Knicks have parts that need to get out of there.

Sonics have Rady and Ridnour ..what about Rady, Ridnour and Ray Allen for Delonte West, Pierce and Lafrentz .. flip murray is always available too


Vince Carter? Rashard Lewis? Jermaine O'Neal? who else is there that could be worth it to trade Pierce?


----------



## Premier (Oct 30, 2003)

jimmywolfrey said:


> Warriors are dangling Jason Richardson... hmmmmmmmmm and um Troy Murphy


Murphy is a BYC player until the summer. A third team would be needed.

Not going to happen. If the Celtics were to deal with the Warriors, I would like Pietrus and Biedrins.



> Bulls are dangling Ben Gordon, Duhon, and Luol Deng hmmmmmmmm.. what about those three for Delonte west and Pierce? Celtics probably would have to take on another contract there


Paxson would laugh at this deal.



> Hawks of course have AL Harrington and Josh Smith.


We don't need another player who will command atleast eight million dollars in Al's extension year (Josh Smith).



> Wizards have Caron Butler


Caron Butler is Paul Pierce with half the talent. Gilbert Arenas is enticing but the Wizards wouldn't do it.



> Pacers could still be in the mix somehow


The Pacers are officially looking at next season with Jermaine's injury. The trading partner would have to be in playoff contention, which Indiana won't be.



> Knicks have parts that need to get out of there.


Channing Frye compliments Jefferson very well. This is the most probable of the aforementioned teams. I wouldn't mind seeing a Frye, Ariza, Maurice Taylor (expiring, and Lee deal in the summer only if the Bulls decide to use the Knicks' '06 first and the Knicks include their '07 first after the draft.



> Sonics have Rady and Ridnour ..what about Rady, Ridnour and Ray Allen for Delonte West, Pierce and Lafrentz .. flip murray is always available too


It would only work if Boston took on Fortson's contract. The Sonics wouldn't do that deal though.


----------



## P-Dub34 (May 19, 2005)

T-Murph is a very good offensive player (he tore us apart earlier this year) and rebounder, very versatile on the offensive end, but he doesn't play much defense and we need help in that area. Plus he's making approx. 10mill a year?


----------



## #1AntoineWalkerFan (Mar 10, 2005)

sorry prem but josh smith is no where near "commanding" 8 mill a yr in any year soon....all highlight dunks aside dud is averaging 8.7 pph which is less that what he was averaging as a rookie...and 90% of his points r on dunks...the kid needs to step his game up quite a bit before hes gonna command 8 mil a yr


----------



## Premier (Oct 30, 2003)

You don't think he'll be by his contract season? Bobby Simmons got 45 million dollars for one good season. Josh Smith and many other players know when to step their game up.

Also, Murphy is BYC.


----------



## #1AntoineWalkerFan (Mar 10, 2005)

Premier said:


> Josh Smith and many other players know when to step their game up.
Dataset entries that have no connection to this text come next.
(* ===== verification/Wire.v ===== *)
(** protocol/transport: the packet envelope and the payloads inside it.

    [Encode] and [Decode] are wire.go's; the payload codecs are payloads.go's.
    A decoder is given bytes off the network, so what the theorems say of it is
    that it is total, that it inverts its encoder, and that the encoder inverts
    it: a datagram has one reading and a header has one spelling. *)
From S2P Require Import Prelude Bytes NetAddr.

(** ** wire.go *)
Definition Magic : Z := 0xC192.
Definition TransportVersion : Z := 1.

(** MessageType is a uint8 and any byte can arrive in it. *)
Abbreviation MessageType := Z (only parsing).
Definition MsgProbe : MessageType := 1.
Definition MsgHandshakeInit : MessageType := 2.
Definition MsgHandshakeResponse : MessageType := 3.
Definition MsgKeepalive : MessageType := 4.
Definition MsgData : MessageType := 5.
Definition MsgClose : MessageType := 6.
Definition MsgForward : MessageType := 7.

Definition HeaderSize : nat := 20.

Record Header : Type := mkHeader {
  Version : Z;
  Type_ : MessageType;
  Sender : Z;
  Counter : Z;
}.

Inductive wire_error : Type :=
  | ErrShortPacket
  | ErrBadMagic
  | UnsupportedVersionError (v : Z)
  | ErrMalformedPayload
  | ErrTooLong
  | ErrNotIPv4.

#[export] Instance Header_eq_dec : EqDecision Header.
Proof. solve_decision. Defined.
#[export] Instance wire_error_eq_dec : EqDecision wire_error.
Proof. solve_decision. Defined.

(** The twenty bytes of [hdr], filled field by field. *)
Definition Encode (h : Header) (dst payload : list Z) : list Z :=
  dst ++ (be_encode 2 Magic ++ [u8 (Version h)] ++ [u8 (Type_ h)]
          ++ be_encode 8 (Sender h) ++ be_encode 8 (Counter h)) ++ payload.

(** On an unsupported version the header is returned beside the error. *)
Definition Decode (pkt : list Z) : go wire_error (Header * list Z) :=
  if (length pkt <? HeaderSize)%nat then Throw ErrShortPacket else
  magic ← slice pkt 0 2;
  if negb (be_decode magic =? Magic) then Throw ErrBadMagic else
  version ← index pkt 2;
  type ← index pkt 3;
  sender ← slice pkt 4 12;
  counter ← slice pkt 12 20;
  let h := mkHeader version type (be_decode sender) (be_decode counter) in
  if negb (Version h =? TransportVersion) then Throw (UnsupportedVersionError (Version h)) else
  payload ← slice_from pkt HeaderSize;
  Ret (h, payload).

(** Sizing for the data plane. *)
Definition AEADTagSize : nat := 16.
Definition Overhead : nat := HeaderSize + AEADTagSize.
Definition TunnelMTU : nat := 1400.
Definition MaxPacketSize : nat := TunnelMTU + Overhead.
Definition ForwardHeaderSize : nat := 9.
Definition ForwardOverhead : nat := HeaderSize + AEADTagSize + ForwardHeaderSize.
Definition MaxDatagramSize : nat := MaxPacketSize + ForwardOverhead.

(** ** payloads.go *)
Record Ping : Type := mkPing { Token : Z; Reply : bool }.
Definition PingSize : nat := 9.

Definition Ping_Encode (p : Ping) (dst : list Z) : list Z :=
  dst ++ be_encode 8 (Token p) ++ [if Reply p then 1 else 0].

Definition DecodePing (payload : list Z) : go wire_error Ping :=
  if (length payload <? PingSize)%nat then Throw ErrMalformedPayload else
  token ← slice payload 0 8;
  reply ← index payload 8;
  Ret (mkPing (be_decode token) (reply =? 1)).

(** A device id is a Go string, which is a string of bytes. *)
Record HandshakeInit : Type := mkHandshakeInit { DeviceID : list Z; KeyExchange : list Z }.

Definition HandshakeInit_Encode (h : HandshakeInit) (dst : list Z) : go wire_error (list Z) :=
  if (255 <? length (DeviceID h))%nat then Throw ErrTooLong else
  if (Z.to_nat 65535 <? length (KeyExchange h))%nat then Throw ErrTooLong else
  let dst := dst ++ [u8 (Z.of_nat (length (DeviceID h)))] in
  let dst := dst ++ DeviceID h in
  let dst := dst ++ be_encode 2 (u16 (Z.of_nat (length (KeyExchange h)))) in
  Ret (dst ++ KeyExchange h).

Definition DecodeHandshakeInit (payload : list Z) : go wire_error HandshakeInit :=
  if (length payload <? 1)%nat then Throw ErrMalformedPayload else
  b ← index payload 0;
  let idLen := Z.to_nat b in
  rest ← slice_from payload 1;
  if (length rest <? idLen + 2)%nat then Throw ErrMalformedPayload else
  id ← slice rest 0 idLen;
  rest ← slice_from rest idLen;
  n ← slice rest 0 2;
  let keyLen := Z.to_nat (be_decode n) in
  rest ← slice_from rest 2;
  if (length rest <? keyLen)%nat then Throw ErrMalformedPayload else
  key ← slice rest 0 keyLen;
  Ret (mkHandshakeInit id key).

Record HandshakeResponse : Type := mkHandshakeResponse { RespKeyExchange : list Z }.

Definition HandshakeResponse_Encode (h : HandshakeResponse) (dst : list Z) : go wire_error (list Z) :=
  if (Z.to_nat 65535 <? length (RespKeyExchange h))%nat then Throw ErrTooLong else
  let dst := dst ++ be_encode 2 (u16 (Z.of_nat (length (RespKeyExchange h)))) in
  Ret (dst ++ RespKeyExchange h).

Definition DecodeHandshakeResponse (payload : list Z) : go wire_error HandshakeResponse :=
  if (length payload <? 2)%nat then Throw ErrMalformedPayload else
  n ← slice payload 0 2;
  let keyLen := Z.to_nat (be_decode n) in
  rest ← slice_from payload 2;
  if (length rest <? keyLen)%nat then Throw ErrMalformedPayload else
  key ← slice rest 0 keyLen;
  Ret (mkHandshakeResponse key).

Record Forward : Type := mkForward {
  HopLimit : Z;
  Source : Addr;
  Destination : Addr;
  Packet : list Z;
}.

Definition Forward_Encode (f : Forward) (dst : list Z) : go wire_error (list Z) :=
  if negb (Is4 (Source f)) || negb (Is4 (Destination f)) then Throw ErrNotIPv4 else
  let dst := dst ++ [u8 (HopLimit f)] in
  let dst := dst ++ As4 (Source f) in
  let dst := dst ++ As4 (Destination f) in
  Ret (dst ++ Packet f).

Definition DecodeForward (payload : list Z) : go wire_error Forward :=
  if (length payload <? ForwardHeaderSize + HeaderSize)%nat then Throw ErrMalformedPayload else
  hops ← index payload 0;
  source ← slice payload 1 5;
  destination ← slice payload 5 9;
  packet ← slice_from payload ForwardHeaderSize;
  Ret (mkForward hops (AddrFrom4 source) (AddrFrom4 destination) packet).

(** A header as the struct's field types allow it. *)
Definition header_wf (h : Header) : Prop :=
  is_u8 (Version h) ∧ is_u8 (Type_ h) ∧ is_u64 (Sender h) ∧ is_u64 (Counter h).

Definition forward_wf (f : Forward) : Prop :=
  is_u8 (HopLimit f) ∧ addr_wf (Source f) ∧ addr_wf (Destination f).

(** ** Lengths *)
Lemma length_Encode h dst payload :
  length (Encode h dst payload) = (length dst + HeaderSize + length payload)%nat.
Proof.
  unfold Encode. rewrite !length_app, !length_be_encode. unfold HeaderSize. cbn [length]. lia.
Qed.

Lemma length_Ping_Encode p dst : length (Ping_Encode p dst) = (length dst + PingSize)%nat.
Proof. unfold Ping_Encode. rewrite !length_app, length_be_encode. unfold PingSize. cbn [length]. lia. Qed.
yea in their contract year so they can be bums for the next 3-5 lololol


----------



## Attila (Jul 23, 2003)

I think Ainge is looking to trade Pierce and acquire a shooting guard, and possibly other pieces. Why? If you look at the Minnesota trade, Ainge basically admits that the team didn't improve in terms of talent. It doesn't make sense to trade a 2 for a 3, if you already have an all star at the 3. Wally is here to fill the void that Pierce will leave once he is traded. Ainge also understands that Ricky was a talented player, and I don't think he would have shipped him out without someone in mind to replace him.

Assuming that we trade Pierce, the team is still pretty much set at the 3 (Wally), 4 (Al) and 5 (Perk). There's a hole at the 2, and while Delonte is a decent 1 we could do better. Golden State has been mentioned in trade rumors, and I can see us obtaining Richardson or Pietrus, someone at the 1 and possibly some help down low.


----------



## Attila (Jul 23, 2003)

One possible trade that "works" is:

Boston trades:
Pierce
Gerald Green
LaFrentz

Boston Recieves:
Baron Davis
Jason Richardson
Andris Biedrins


Boston gives up a top ten player in Pierce, but they get back a great back court and also some help down low. Boston would probably have to throw in some draft picks as well; maybe one or two 1st rounders. 

The up side for Golden State is that they would have a lineup of Fish (1), Pietrus (2), Pierce (3), Murphy (4) and Diogu (5). They aren't exactly going anywhere with their currently lineup, and with the picks and Green it helps them build for the future.

I'll admit that it's not perfect. Possibly we'll some variation of this scenario.


----------



## #1AntoineWalkerFan (Mar 10, 2005)

2 days ago i may have said yea thats not a bad deal but last night while watching the warriors game they started talking about davis and how he was supposed to be the savior for golden state and how that trade for him was a steal...yet NO/OK is in the playoffs right now and the warriors arent....baron is very gifted but has a worse shot selection then...yes...antoine and even shoots a lower percentage....i dont think id want him on this team


----------



## pokpok (Jul 26, 2005)

bdavis is doing great... almost 10 assist per game...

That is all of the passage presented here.